▸ Instructions to follow
Please find the lines in the entries below that contain the word "unfold", and copy each one.

-- Opening Marker --

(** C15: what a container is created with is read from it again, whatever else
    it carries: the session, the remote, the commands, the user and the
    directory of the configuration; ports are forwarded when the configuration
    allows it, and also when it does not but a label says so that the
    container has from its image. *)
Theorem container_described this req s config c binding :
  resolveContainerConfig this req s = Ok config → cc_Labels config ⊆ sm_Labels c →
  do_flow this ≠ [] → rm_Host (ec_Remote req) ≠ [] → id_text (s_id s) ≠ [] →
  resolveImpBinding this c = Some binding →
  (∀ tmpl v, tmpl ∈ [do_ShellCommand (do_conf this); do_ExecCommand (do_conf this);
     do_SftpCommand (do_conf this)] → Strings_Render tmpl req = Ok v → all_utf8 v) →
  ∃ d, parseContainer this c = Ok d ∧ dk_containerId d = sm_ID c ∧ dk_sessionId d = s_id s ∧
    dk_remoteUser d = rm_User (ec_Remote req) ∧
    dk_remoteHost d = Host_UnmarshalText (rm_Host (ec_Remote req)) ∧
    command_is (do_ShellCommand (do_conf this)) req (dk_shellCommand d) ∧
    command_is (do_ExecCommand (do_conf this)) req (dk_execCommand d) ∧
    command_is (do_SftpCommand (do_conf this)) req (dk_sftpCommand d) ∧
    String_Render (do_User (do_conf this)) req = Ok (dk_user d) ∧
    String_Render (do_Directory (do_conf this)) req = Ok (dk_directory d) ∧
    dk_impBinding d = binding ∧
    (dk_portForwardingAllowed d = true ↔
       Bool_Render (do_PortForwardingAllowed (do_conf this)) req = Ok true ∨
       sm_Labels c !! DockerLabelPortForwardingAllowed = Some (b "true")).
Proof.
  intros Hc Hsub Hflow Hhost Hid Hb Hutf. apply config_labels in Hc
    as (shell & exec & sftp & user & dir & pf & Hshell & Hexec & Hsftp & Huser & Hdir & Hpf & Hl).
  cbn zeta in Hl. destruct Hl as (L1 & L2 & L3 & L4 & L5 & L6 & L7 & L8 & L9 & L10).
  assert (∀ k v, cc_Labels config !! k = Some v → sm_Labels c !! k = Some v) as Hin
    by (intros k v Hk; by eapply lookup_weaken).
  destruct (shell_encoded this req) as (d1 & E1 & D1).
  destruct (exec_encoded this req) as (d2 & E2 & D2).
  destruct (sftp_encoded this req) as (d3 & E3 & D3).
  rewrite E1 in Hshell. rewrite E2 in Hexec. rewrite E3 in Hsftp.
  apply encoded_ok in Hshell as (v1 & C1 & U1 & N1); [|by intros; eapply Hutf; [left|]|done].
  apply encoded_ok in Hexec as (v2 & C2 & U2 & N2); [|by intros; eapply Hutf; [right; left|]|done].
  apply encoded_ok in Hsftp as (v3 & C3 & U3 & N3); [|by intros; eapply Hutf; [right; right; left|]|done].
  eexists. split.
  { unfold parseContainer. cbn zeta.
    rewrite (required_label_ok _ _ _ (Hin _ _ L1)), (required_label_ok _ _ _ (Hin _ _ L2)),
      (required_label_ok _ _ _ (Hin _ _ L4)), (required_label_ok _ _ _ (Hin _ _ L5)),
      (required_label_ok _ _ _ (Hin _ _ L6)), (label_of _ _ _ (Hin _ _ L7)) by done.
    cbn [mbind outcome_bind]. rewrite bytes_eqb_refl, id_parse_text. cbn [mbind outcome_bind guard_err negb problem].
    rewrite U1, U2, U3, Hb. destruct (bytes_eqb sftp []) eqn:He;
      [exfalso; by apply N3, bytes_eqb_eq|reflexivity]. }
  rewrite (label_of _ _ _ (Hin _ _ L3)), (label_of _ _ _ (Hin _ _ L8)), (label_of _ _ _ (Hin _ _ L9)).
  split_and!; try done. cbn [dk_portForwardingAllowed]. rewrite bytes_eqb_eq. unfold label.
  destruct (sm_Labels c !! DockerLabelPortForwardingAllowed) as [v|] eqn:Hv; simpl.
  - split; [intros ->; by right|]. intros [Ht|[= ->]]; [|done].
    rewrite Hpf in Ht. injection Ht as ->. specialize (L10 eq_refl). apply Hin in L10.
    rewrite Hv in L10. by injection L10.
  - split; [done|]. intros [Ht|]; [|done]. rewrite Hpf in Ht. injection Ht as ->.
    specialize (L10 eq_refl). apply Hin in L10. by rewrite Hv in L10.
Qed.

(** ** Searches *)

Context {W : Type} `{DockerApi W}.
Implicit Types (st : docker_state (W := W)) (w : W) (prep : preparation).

-- Closing Marker --

▸ Result
  { unfold parseContainer. cbn zeta.
  split_and!; try done. cbn [dk_portForwardingAllowed]. rewrite bytes_eqb_eq. unfold label.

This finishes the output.